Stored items
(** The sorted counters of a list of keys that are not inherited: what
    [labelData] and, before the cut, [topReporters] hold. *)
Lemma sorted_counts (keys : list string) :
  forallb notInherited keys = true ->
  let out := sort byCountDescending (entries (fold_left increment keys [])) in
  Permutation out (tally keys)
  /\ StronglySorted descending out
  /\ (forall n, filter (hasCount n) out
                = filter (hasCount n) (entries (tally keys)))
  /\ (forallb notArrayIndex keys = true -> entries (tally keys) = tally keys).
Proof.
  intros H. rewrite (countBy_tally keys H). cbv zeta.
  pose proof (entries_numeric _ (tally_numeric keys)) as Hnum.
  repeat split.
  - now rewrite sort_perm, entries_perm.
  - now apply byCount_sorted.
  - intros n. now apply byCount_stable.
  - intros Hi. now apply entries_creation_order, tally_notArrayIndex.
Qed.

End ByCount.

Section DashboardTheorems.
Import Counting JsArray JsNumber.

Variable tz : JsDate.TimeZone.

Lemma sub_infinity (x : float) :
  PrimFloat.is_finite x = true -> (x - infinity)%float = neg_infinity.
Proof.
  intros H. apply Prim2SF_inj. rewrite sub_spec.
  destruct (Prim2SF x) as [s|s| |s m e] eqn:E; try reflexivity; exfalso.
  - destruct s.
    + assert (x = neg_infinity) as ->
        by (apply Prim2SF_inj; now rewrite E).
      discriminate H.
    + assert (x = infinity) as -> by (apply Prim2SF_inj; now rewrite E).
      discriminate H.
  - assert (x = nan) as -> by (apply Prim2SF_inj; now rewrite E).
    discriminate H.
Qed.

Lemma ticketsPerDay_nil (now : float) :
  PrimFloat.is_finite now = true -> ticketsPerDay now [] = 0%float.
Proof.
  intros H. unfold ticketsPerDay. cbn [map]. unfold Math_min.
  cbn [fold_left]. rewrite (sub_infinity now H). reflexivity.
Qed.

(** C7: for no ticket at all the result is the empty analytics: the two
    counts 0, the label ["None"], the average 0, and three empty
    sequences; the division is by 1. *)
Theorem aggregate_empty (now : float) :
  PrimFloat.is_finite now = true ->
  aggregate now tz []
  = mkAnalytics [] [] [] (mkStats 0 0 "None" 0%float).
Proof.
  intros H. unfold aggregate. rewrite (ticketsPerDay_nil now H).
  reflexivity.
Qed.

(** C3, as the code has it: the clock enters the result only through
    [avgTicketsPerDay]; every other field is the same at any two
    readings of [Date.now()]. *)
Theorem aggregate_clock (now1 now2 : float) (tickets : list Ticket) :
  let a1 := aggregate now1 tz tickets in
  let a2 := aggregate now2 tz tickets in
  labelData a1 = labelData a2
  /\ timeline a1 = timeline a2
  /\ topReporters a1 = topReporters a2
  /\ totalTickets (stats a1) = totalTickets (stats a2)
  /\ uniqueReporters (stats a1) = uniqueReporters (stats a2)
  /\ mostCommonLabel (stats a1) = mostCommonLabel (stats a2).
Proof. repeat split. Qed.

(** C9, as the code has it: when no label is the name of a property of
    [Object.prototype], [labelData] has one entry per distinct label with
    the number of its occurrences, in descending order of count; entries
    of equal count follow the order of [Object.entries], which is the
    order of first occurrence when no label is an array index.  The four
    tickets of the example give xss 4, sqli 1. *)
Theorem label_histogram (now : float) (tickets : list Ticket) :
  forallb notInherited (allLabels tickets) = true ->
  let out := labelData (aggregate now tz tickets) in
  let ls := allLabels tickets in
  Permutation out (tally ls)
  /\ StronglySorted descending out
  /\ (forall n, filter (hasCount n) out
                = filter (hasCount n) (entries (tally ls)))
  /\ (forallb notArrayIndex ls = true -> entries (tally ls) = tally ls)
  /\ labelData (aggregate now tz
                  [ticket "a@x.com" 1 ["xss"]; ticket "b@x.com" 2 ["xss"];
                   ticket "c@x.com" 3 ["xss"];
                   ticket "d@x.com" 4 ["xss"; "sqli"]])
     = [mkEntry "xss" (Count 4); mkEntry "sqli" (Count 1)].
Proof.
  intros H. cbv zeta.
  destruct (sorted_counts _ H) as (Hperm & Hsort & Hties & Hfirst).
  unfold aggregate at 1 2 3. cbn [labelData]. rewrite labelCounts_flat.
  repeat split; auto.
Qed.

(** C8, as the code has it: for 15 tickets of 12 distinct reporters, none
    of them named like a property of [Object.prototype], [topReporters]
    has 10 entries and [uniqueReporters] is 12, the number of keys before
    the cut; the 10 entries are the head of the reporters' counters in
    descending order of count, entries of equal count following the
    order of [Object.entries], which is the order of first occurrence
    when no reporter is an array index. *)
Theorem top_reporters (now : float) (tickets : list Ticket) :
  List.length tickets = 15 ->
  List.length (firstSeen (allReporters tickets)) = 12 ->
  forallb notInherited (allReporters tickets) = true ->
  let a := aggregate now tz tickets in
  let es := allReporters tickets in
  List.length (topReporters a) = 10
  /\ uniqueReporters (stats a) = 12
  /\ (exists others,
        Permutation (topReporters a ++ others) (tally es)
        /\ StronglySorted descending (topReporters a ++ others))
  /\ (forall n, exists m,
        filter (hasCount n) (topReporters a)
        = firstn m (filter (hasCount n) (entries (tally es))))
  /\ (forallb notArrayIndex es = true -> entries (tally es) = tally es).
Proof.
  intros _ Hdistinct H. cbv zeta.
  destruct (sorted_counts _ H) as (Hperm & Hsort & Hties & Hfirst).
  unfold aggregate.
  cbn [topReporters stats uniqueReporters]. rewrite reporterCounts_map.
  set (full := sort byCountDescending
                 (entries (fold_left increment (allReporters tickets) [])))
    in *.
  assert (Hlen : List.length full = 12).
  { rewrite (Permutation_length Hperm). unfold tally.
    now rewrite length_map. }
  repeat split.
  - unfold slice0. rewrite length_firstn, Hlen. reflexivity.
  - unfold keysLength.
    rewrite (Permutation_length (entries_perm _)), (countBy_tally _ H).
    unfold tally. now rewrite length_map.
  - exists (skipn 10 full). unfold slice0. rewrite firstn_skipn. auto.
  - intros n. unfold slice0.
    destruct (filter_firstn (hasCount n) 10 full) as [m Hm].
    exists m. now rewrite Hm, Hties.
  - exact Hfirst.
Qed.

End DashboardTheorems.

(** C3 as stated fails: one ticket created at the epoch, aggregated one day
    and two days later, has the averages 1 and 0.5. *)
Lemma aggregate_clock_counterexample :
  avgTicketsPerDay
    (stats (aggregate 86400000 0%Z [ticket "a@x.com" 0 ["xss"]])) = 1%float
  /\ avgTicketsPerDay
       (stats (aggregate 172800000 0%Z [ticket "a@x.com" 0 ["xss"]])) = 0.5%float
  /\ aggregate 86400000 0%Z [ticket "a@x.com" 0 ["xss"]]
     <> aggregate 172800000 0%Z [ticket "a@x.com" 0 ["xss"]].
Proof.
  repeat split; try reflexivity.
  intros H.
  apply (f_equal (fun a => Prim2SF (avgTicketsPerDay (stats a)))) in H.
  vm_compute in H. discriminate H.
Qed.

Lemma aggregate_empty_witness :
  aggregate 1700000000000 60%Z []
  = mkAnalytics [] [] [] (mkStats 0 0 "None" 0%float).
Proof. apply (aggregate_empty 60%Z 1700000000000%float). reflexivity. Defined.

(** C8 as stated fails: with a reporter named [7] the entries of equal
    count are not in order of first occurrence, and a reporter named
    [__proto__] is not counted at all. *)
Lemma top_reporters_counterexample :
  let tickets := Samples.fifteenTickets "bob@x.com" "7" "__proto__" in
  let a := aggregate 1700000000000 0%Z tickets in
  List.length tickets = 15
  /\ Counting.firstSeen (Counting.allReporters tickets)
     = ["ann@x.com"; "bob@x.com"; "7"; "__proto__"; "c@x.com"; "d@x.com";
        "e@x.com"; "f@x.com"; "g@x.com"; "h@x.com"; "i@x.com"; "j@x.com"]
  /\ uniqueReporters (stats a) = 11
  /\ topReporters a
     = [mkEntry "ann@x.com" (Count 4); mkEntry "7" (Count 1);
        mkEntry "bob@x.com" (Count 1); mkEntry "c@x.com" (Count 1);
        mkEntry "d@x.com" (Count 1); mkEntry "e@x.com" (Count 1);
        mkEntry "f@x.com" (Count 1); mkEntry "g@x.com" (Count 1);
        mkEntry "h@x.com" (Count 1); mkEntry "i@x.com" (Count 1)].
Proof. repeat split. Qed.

## Required action
Looking at the data above, write out exactly the lines that start at the one containing "Theorem aggregate_empty (now" and end at the one containing "labelData a1 = labelData a2"; include both and nothing beyond.

## Solution to this task
Theorem aggregate_empty (now : float) :
  PrimFloat.is_finite now = true ->
  aggregate now tz []
  = mkAnalytics [] [] [] (mkStats 0 0 "None" 0%float).
Proof.
  intros H. unfold aggregate. rewrite (ticketsPerDay_nil now H).
  reflexivity.
Qed.

(** C3, as the code has it: the clock enters the result only through
    [avgTicketsPerDay]; every other field is the same at any two
    readings of [Date.now()]. *)
Theorem aggregate_clock (now1 now2 : float) (tickets : list Ticket) :
  let a1 := aggregate now1 tz tickets in
  let a2 := aggregate now2 tz tickets in
  labelData a1 = labelData a2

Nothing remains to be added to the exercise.